Knee-Jerk Wait Statistics : PAGELATCH

Over the last 18 months I’ve been focusing on knee-jerk reactions to wait statistics analysis and other performance-tuning related topics, and in this post I’m going to continue that and discuss the PAGELATCH_XX waits. The XX at the end of the wait means that there are multiple types of PAGELATCH wait, and the most common examples are:

PAGELATCH_SH – (SHare) waiting for access to a data file page in memory so that the page contents can be read
PAGELATCH_EX or PAGELATCH_UP – (EXclusive or UPdate) waiting for access to a data file page in memory so that the page contents can be modified

When one of these wait types is the most prevalent on a server, the knee-jerk reaction is that the problem is something to do with I/O (i.e. confusion with the PAGEIOLATCH_XX wait type, which I covered in a post back in 2014) and someone tries adding more memory or tweaking the I/O subsystem. Neither of these reactions will have any effect at all, as the data file pages under contention are already in memory in the buffer pool!

In all cases, you can see whether you have a problem with PAGELATCH_XX contention using the sys.dm_os_waiting_tasks script on my blog or using a tool like Performance Advisor, as demonstrated (for a different wait type) in this post.

So what’s the source of the contention? First I’ll explain the background behind these wait types, and then I’ll discuss the two most common causes of PAGELATCH_XX contention.

Background: Latches

Before I go into some of the causes of PAGELATCH_XX waits, I want to explain why they even exist.

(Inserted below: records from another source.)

(** * GCEManager: a fleet controller over the Compute Engine API

    A shallow embedding of [gce_manager.py].  The controller object and the
    cloud provider it talks to are threaded explicitly: every method is a
    computation over a [world] made of the [GCEManager] object, the state
    of the provider, and the trace of the calls issued so far together with
    the provider's replies.  Python exceptions are outcomes of a
    computation; the [while True] loop of [wait_for_operation] is bounded
    by a fuel argument whose exhaustion is an outcome of its own.

    Calls to [self.logger] only write to the log sinks and are left out. *)

From stdpp Require Import base option list strings pretty gmap.

Set Warnings "-register-all".
Local Open Scope string_scope.
Local Open Scope list_scope.
Local Open Scope nat_scope.

(** ** Python values and exceptions *)

(** The values the program handles: decoded JSON bodies and the
    attributes of the controller.  A [dict] is keyed by strings. *)
Inductive value :=
| VNone
| VBool (b : bool)
| VInt (z : Z)
| VStr (s : string)
| VList (l : list value)
| VDict (d : gmap string value).

Abbreviation dict := (gmap string value).

Inductive exn :=
| HttpError (detail : string)          (* raised by [execute()] *)
| OSError (detail : string)            (* raised by [open] / [read] *)
| KeyError (key : string)
| TypeError
| UnboundLocalError (name : string)
| Exception (arg : value)              (* [raise Exception(result['error'])] *)
| GCEManagerError (msg : string).

Inductive outcome (A : Type) :=
| Returns (a : A)
| Raises (e : exn)
| OutOfFuel.
Arguments Returns {A} a.
Arguments Raises {A} e.
Arguments OutOfFuel {A}.

(** [d[k]] on a dict. *)
Definition getitem (d : dict) (k : string) : outcome value :=
  match d !! k with
  | Some v => Returns v
  | None => Raises (KeyError k)
  end.

(** [v[k]] with a string key on an arbitrary value: only a dict can be
    indexed by a string. *)
Definition subscript (v : value) (k : string) : outcome value :=
  match v with
  | VDict d => getitem d k
  | _ => Raises TypeError
  end.

(** [for x in v]: the elements the loop visits.  A dict yields its keys
    (here in the order of the map; no use below depends on it) and a
    string its characters; [None], booleans and integers are not
    iterable. *)
Definition iterate (v : value) : outcome (list value) :=
  match v with
  | VList l => Returns l
  | VDict d => Returns (VStr <$> (map_to_list d).*1)
  | VStr s => Returns ((λ c, VStr (String c "")) <$> String.list_ascii_of_string s)
  | VNone | VBool _ | VInt _ => Raises TypeError
  end.

(** [v == s] for a string literal [s]. *)
Definition eq_str (v : value) (s : string) : bool :=
  match v with
  | VStr s' => String.eqb s' s
  | _ => false
  end.

(** ** The provider and the trace of calls *)

(** What a remote call or a file read gives back: a result, or a failure
    that the client library turns into an exception. *)
Inductive reply (A : Type) :=
| Answer (a : A)
| Fault (detail : string).
Arguments Answer {A} a.
Arguments Fault {A} detail.

(** The four remote operations, the startup-script file and the clock,
    as a state machine over the provider's state [S]. *)
Record Provider (S : Type) := {
  zoneOperations_get : string → string → value → S → reply dict * S;
  instances_list : string → string → S → reply dict * S;
  instances_insert : string → string → value → S → reply dict * S;
  instances_delete : string → string → value → S → reply dict * S;
  open_read : string → S → reply string * S;
  time_sleep : Z → S → S
}.
Arguments zoneOperations_get {S} _ _ _ _ _.
Arguments instances_list {S} _ _ _ _.
Arguments instances_insert {S} _ _ _ _ _.
Arguments instances_delete {S} _ _ _ _ _.
Arguments open_read {S} _ _ _.
Arguments time_sleep {S} _ _ _.

Inductive event :=
| EvGet (project zone : string) (operation : value) (r : reply dict)
| EvList (project zone : string) (r : reply dict)
| EvInsert (project zone : string) (body : value) (r : reply dict)
| EvDelete (project zone : string) (instance : value) (r : reply dict)
| EvOpenRead (path : string) (r : reply string)
| EvSleep (secs : Z).

(** ** The controller object *)

Record GCEManager := {
  zone : string;
  project : string;
  disk_image : string;
  machine_type : string;
  number_of_instances : Z;
  instances : value
}.

(** [GCEManager.__init__]: the attributes it sets. *)
Definition __init__ (zone project disk_image machine_type : string)
    (number_of_instances : Z) : GCEManager :=
  {| zone := zone; project := project; disk_image := disk_image;
     machine_type := machine_type;
     number_of_instances := number_of_instances;
     instances := VNone |}.

Record world (S : Type) := {
  self : GCEManager;
  cloud : S;
  trace : list event
}.
Arguments self {S} _.
Arguments cloud {S} _.
Arguments trace {S} _.

(** ** Computations *)

Section Methods.
Context {S : Type} (P : Provider S).

(** A method body: it runs in a world and ends in an outcome and a world. *)
Definition M (A : Type) : Type := world S → outcome A * world S.

#[global] Instance M_ret : MRet M := λ A a w, (Returns a, w).

#[global] Instance M_bind : MBind M := λ A B f m w,
  match m w with
  | (Returns a, w') => f a w'
  | (Raises e, w') => (Raises e, w')
  | (OutOfFuel, w') => (OutOfFuel, w')
  end.

(** An outcome computed without touching the world. *)
Definition lift {A : Type} (o : outcome A) : M A := λ w, (o, w).

(** Reading an attribute of [self]. *)
Definition attr {A : Type} (f : GCEManager → A) : M A := λ w, (Returns (f (self w)), w).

In any multi-threaded system, data structures that can be accessed and manipulated by multiple threads need to be protected to prevent scenarios such as:

Two threads updating a data structure concurrently, and some of the updates are lost
A thread updating a data structure concurrently with another thread reading the data structure, so the reading thread sees a mixture of old and new data

This is basic computer science, and SQL Server is no different, so all data structures inside SQL Server need to have multi-threaded access control.

One of the mechanisms that SQL Server uses to do this is called a latch, where holding the latch in exclusive mode prevents other threads from accessing the data structure, and holding the latch in share mode prevents other threads from changing the data structure. SQL Server also uses spinlocks for some data structures and I discussed these in this post back in 2014.

But why is a data file page in memory protected by a latch, you might wonder? Well, a data file page is just a data structure, albeit a special purpose one, and so needs the same access controls as any other data structure. So when one thread needs to modify a data file page it needs to acquire an exclusive or update latch on the page, and if it can’t and needs to wait, the wait type PAGELATCH_EX or PAGELATCH_UP results.

Classic tempdb Contention

PAGELATCH contention in tempdb is typically on allocation bitmaps and occurs with workloads with many concurrent connections creating and dropping small temporary tables (which are stored in tempdb).

When the first row is inserted into a temporary table, two pages must be allocated (a data page and an IAM page, which tracks the data page). These pages need to be marked as allocated in a special allocation page called a PFS page, and by default are allocated from special data extents that are tracked by another allocation page called an SGAM page (details of these can be found in my old blog post here). When the temporary table is dropped, these pages need to be deallocated again, necessitating more changes to the PFS and SGAM pages.

If the temporary tables are small, and the cumulative size of all concurrently created temporary tables is less than 64MB, then all these allocation bitmap changes are centered on the very first PFS and SGAM pages in the tempdb data file (with page ID (1:1) and (1:3) respectively). Updating one of these allocation pages requires latching the page, and only one thread at a time can be changing the page, so all other threads have to wait – with wait type PAGELATCH_UP.

From SQL Server 2005 onwards, temporary tables can be cached when dropped, as long as they’re less than 8MB in size (and in SQL Server 2014 aren’t created in a stored procedure that also has DDL statements on the temporary table). This means that the next thread that executes the same query plan can take the temporary table out of the cache and not have to deal with the initial allocations. This cuts down on contention on the allocation bitmaps, but the temporary table cache isn’t very big, so workloads with hundreds of concurrent temporary table creates/drops will still see lots of contention.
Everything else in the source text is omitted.